Stored data:

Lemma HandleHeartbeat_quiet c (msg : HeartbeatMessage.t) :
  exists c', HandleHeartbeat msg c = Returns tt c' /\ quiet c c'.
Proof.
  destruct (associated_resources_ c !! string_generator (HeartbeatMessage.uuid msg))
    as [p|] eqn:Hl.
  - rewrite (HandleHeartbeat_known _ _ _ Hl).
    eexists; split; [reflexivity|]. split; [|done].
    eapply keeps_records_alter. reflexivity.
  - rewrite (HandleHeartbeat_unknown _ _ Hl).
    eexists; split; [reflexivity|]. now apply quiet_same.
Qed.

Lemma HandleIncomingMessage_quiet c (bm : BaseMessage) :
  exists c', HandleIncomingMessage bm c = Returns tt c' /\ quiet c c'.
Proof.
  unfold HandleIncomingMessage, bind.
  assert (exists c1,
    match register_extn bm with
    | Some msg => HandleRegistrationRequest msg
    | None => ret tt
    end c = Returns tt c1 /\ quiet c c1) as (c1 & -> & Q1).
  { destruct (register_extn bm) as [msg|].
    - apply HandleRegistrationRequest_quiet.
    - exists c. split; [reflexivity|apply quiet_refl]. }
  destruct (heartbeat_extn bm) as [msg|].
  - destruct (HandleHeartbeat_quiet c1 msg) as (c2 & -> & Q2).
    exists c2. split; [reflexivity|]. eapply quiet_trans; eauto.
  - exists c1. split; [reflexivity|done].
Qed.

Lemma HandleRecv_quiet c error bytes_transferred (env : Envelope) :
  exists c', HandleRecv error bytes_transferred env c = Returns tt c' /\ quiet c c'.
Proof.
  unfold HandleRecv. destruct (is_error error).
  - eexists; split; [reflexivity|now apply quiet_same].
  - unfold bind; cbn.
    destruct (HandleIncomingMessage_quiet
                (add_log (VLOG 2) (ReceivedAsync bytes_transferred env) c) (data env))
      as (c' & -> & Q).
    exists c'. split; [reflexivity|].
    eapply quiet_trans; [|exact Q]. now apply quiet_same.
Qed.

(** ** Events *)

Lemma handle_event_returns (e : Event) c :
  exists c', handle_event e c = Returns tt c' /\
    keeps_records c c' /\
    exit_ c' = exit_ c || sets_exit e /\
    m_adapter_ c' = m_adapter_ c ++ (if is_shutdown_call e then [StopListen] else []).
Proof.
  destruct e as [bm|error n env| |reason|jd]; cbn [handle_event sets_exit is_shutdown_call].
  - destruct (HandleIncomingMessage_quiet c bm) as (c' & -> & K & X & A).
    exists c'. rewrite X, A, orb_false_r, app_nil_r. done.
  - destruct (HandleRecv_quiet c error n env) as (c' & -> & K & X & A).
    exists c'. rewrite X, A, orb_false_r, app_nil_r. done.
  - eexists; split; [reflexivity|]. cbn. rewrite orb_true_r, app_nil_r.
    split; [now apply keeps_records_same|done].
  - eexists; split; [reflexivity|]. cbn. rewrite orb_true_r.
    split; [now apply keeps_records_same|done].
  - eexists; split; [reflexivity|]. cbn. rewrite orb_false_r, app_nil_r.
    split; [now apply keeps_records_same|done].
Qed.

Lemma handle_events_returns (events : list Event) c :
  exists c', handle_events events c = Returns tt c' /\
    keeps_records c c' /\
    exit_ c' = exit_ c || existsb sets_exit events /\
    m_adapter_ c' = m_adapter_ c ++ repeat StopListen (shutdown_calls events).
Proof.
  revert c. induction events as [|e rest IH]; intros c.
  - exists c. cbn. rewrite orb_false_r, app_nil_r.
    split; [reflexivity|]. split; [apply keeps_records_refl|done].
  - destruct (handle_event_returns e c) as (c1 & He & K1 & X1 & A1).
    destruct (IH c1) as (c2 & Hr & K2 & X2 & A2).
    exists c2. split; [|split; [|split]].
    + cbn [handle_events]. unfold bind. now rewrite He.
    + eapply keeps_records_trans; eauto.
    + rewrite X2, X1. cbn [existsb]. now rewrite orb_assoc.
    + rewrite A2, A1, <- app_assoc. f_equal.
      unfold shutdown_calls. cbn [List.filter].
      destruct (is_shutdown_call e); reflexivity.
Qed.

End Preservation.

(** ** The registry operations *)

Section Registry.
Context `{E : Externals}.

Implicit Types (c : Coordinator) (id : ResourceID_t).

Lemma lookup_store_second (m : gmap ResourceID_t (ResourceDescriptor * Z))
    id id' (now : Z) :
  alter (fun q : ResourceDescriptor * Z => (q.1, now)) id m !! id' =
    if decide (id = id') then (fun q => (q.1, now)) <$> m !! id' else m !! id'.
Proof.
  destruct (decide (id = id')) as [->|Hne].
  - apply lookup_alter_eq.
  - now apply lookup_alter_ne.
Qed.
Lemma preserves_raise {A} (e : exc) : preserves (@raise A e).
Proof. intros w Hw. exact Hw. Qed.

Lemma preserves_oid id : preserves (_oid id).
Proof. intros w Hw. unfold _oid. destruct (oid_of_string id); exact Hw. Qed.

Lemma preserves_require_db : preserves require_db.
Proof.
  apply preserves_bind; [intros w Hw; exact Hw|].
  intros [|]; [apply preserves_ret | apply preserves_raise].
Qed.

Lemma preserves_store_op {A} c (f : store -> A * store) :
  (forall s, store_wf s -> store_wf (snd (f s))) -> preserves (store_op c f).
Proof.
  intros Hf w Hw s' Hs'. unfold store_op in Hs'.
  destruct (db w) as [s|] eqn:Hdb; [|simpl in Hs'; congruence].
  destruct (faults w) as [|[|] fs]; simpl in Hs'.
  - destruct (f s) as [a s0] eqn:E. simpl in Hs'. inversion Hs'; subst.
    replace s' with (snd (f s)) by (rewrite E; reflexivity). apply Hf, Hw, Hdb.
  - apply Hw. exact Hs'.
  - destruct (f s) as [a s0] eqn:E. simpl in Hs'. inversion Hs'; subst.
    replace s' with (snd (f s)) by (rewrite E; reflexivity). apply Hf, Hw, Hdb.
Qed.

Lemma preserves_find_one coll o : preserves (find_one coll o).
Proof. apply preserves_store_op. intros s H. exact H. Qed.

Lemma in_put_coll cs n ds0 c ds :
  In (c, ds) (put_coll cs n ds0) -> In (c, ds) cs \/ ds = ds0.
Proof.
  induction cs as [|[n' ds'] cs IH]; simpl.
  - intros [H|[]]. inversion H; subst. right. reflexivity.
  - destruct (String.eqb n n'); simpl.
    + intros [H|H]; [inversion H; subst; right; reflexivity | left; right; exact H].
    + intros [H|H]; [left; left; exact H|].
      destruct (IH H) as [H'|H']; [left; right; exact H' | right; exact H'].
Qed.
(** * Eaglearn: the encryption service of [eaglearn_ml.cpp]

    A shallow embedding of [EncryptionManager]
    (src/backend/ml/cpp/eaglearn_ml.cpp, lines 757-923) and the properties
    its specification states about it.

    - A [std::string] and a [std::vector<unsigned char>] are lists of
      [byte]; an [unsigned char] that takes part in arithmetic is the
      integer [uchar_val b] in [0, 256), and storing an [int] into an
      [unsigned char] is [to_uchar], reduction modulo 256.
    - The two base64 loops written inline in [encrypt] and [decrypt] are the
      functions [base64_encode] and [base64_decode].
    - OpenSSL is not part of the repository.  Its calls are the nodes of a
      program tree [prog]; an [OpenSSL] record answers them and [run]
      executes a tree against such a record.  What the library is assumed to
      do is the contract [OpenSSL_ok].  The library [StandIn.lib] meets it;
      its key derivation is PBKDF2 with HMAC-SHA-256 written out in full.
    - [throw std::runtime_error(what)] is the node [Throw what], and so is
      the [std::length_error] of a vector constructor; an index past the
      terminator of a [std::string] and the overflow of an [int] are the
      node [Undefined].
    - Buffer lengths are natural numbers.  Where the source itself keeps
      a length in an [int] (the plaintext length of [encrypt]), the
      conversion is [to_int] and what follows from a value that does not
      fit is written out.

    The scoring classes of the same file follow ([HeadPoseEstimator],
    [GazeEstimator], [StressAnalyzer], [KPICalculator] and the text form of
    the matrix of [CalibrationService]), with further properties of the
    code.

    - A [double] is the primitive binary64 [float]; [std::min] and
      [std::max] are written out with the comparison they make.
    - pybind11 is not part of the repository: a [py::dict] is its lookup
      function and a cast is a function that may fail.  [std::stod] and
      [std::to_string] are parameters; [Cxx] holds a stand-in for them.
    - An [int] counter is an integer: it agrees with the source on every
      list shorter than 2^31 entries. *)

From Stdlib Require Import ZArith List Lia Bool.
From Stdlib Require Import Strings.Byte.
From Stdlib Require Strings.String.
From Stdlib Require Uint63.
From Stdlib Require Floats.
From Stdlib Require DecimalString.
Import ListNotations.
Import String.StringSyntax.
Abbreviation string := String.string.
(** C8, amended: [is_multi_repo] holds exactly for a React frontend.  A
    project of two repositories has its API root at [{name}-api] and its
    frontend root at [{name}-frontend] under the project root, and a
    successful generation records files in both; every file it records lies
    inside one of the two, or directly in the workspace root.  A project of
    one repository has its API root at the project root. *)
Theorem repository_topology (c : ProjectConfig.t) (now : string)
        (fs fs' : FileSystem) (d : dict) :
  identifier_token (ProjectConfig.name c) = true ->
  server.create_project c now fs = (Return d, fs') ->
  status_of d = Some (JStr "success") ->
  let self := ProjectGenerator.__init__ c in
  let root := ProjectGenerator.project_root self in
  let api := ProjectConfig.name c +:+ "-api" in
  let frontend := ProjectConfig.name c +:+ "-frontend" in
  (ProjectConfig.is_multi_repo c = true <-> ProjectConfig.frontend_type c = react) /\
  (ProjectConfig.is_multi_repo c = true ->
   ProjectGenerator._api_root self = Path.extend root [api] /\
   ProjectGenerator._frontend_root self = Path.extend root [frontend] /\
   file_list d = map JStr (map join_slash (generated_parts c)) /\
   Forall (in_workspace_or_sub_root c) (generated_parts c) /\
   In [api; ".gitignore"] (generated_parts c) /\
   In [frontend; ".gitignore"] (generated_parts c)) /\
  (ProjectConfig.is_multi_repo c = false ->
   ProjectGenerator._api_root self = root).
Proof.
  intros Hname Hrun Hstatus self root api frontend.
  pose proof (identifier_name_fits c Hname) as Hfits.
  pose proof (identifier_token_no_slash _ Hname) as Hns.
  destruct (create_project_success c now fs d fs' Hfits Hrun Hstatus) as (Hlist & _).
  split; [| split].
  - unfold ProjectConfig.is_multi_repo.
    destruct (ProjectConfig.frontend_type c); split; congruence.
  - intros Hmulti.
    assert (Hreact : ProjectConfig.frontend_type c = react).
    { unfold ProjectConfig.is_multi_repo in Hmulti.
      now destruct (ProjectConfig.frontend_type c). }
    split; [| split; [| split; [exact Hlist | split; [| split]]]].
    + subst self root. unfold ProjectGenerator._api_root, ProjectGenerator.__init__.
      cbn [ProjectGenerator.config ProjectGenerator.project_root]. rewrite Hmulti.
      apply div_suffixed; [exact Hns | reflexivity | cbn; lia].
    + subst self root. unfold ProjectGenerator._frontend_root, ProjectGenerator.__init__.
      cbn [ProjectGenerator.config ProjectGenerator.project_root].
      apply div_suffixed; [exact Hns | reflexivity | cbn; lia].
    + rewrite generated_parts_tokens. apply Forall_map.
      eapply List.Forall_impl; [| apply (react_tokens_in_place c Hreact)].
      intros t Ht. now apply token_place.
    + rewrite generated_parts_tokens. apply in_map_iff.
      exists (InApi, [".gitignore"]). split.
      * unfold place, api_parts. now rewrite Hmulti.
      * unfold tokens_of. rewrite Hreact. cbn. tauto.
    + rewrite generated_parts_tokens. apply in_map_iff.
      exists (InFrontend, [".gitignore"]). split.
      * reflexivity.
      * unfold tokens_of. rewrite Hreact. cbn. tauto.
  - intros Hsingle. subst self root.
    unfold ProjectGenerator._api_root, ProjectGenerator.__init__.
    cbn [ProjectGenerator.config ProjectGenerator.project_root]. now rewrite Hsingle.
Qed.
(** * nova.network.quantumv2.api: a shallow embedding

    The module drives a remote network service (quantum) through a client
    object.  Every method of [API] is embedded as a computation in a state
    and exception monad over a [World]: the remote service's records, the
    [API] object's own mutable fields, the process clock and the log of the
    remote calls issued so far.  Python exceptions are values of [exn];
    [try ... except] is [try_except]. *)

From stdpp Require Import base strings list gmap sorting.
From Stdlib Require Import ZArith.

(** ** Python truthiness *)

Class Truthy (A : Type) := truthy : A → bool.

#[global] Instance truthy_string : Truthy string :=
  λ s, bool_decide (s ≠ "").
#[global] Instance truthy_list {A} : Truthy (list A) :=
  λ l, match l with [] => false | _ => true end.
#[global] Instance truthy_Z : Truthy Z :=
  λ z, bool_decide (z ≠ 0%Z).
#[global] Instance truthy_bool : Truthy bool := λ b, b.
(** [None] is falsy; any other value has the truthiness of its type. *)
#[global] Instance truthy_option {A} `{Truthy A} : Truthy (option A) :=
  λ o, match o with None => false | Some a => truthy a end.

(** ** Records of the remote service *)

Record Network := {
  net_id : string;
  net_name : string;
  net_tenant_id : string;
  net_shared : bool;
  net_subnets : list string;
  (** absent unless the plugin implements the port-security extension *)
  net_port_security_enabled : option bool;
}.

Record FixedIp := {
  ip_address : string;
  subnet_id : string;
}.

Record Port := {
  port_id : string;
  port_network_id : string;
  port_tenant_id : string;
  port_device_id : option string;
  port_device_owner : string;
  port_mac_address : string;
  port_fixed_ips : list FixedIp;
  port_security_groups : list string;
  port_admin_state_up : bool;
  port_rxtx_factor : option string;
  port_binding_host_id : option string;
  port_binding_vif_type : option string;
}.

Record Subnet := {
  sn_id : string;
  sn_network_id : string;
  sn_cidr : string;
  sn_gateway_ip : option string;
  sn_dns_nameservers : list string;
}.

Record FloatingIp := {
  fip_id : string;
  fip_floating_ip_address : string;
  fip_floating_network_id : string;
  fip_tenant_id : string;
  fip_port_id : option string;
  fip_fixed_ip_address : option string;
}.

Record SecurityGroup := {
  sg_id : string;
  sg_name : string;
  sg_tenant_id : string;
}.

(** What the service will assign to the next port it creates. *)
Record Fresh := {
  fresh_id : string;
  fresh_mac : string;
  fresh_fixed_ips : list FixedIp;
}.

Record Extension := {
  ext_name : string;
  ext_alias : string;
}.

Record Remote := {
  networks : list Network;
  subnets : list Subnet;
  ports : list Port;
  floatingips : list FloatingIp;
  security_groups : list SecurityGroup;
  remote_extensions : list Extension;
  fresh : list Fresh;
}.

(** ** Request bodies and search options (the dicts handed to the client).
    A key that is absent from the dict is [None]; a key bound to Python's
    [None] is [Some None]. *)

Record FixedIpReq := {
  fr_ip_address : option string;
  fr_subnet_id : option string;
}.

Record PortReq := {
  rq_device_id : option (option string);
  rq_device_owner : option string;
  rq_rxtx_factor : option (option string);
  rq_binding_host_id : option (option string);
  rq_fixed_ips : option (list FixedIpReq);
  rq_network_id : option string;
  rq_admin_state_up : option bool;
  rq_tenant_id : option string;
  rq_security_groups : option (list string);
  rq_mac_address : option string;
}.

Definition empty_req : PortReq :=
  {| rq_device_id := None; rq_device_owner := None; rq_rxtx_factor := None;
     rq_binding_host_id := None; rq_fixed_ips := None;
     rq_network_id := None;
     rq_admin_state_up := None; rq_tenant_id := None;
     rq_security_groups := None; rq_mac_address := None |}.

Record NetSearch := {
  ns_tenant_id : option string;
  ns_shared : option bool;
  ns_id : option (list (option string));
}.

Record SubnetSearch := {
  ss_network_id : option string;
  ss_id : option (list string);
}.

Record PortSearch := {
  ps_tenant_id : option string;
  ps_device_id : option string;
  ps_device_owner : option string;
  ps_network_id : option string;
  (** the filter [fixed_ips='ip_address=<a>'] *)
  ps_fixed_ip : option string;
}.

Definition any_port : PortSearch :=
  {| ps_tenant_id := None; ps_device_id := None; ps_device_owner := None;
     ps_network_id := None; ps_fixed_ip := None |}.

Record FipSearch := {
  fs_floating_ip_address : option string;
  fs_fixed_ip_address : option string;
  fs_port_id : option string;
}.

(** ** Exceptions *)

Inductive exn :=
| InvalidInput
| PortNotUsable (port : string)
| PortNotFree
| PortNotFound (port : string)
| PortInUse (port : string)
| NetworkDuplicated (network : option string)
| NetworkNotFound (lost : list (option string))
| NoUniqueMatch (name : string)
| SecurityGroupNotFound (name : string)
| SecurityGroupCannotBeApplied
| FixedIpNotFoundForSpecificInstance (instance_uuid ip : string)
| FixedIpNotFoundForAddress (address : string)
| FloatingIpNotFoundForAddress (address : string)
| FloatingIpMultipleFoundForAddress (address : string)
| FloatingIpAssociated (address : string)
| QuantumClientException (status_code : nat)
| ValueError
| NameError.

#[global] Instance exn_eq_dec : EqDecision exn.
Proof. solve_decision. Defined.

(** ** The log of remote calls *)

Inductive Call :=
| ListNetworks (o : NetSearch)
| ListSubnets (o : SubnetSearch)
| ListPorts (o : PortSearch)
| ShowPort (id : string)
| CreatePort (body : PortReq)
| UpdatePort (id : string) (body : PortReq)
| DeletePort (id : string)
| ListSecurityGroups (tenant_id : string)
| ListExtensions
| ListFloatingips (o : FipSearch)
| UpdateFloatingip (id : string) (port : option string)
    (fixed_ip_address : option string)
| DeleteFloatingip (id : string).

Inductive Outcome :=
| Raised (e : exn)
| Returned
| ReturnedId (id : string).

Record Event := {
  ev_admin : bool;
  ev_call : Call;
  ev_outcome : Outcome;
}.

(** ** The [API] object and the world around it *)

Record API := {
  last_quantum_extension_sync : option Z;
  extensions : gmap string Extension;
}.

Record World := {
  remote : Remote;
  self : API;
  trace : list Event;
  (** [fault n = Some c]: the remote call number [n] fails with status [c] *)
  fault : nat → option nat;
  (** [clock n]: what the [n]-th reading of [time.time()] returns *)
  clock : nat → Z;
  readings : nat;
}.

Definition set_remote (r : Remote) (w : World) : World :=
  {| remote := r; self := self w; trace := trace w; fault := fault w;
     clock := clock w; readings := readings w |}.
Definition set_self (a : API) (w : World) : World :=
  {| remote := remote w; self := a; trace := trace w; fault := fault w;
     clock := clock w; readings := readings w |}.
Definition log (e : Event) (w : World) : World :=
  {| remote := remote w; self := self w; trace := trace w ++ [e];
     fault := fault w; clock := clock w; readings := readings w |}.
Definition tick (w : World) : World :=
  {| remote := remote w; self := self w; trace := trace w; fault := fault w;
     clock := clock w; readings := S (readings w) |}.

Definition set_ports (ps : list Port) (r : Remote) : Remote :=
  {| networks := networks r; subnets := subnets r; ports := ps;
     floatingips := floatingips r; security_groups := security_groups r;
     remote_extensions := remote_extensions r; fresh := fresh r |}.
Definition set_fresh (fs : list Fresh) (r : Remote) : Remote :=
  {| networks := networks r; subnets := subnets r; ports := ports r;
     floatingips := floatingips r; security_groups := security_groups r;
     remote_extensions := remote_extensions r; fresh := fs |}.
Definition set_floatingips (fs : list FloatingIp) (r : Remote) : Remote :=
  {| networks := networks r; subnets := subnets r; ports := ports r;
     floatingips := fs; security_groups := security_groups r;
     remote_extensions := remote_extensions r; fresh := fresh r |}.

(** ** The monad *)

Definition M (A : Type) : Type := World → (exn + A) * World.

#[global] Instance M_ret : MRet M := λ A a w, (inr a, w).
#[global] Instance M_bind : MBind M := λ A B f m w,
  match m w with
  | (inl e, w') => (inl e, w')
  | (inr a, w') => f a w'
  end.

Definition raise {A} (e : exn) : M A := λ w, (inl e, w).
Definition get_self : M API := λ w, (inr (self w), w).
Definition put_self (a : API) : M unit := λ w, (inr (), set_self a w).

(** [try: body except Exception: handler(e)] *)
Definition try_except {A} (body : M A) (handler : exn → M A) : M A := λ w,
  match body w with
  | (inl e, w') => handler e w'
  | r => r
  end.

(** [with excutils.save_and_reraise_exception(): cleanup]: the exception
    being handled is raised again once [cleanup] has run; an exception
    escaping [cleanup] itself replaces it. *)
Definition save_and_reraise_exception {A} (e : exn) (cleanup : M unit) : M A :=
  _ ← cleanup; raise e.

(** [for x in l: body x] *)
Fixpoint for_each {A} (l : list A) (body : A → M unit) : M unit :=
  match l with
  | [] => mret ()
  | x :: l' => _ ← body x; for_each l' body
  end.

Task to carry out =>
Write out each line above containing "truthiness".

Your response =>
(** ** Python truthiness *)
(** [None] is falsy; any other value has the truthiness of its type. *)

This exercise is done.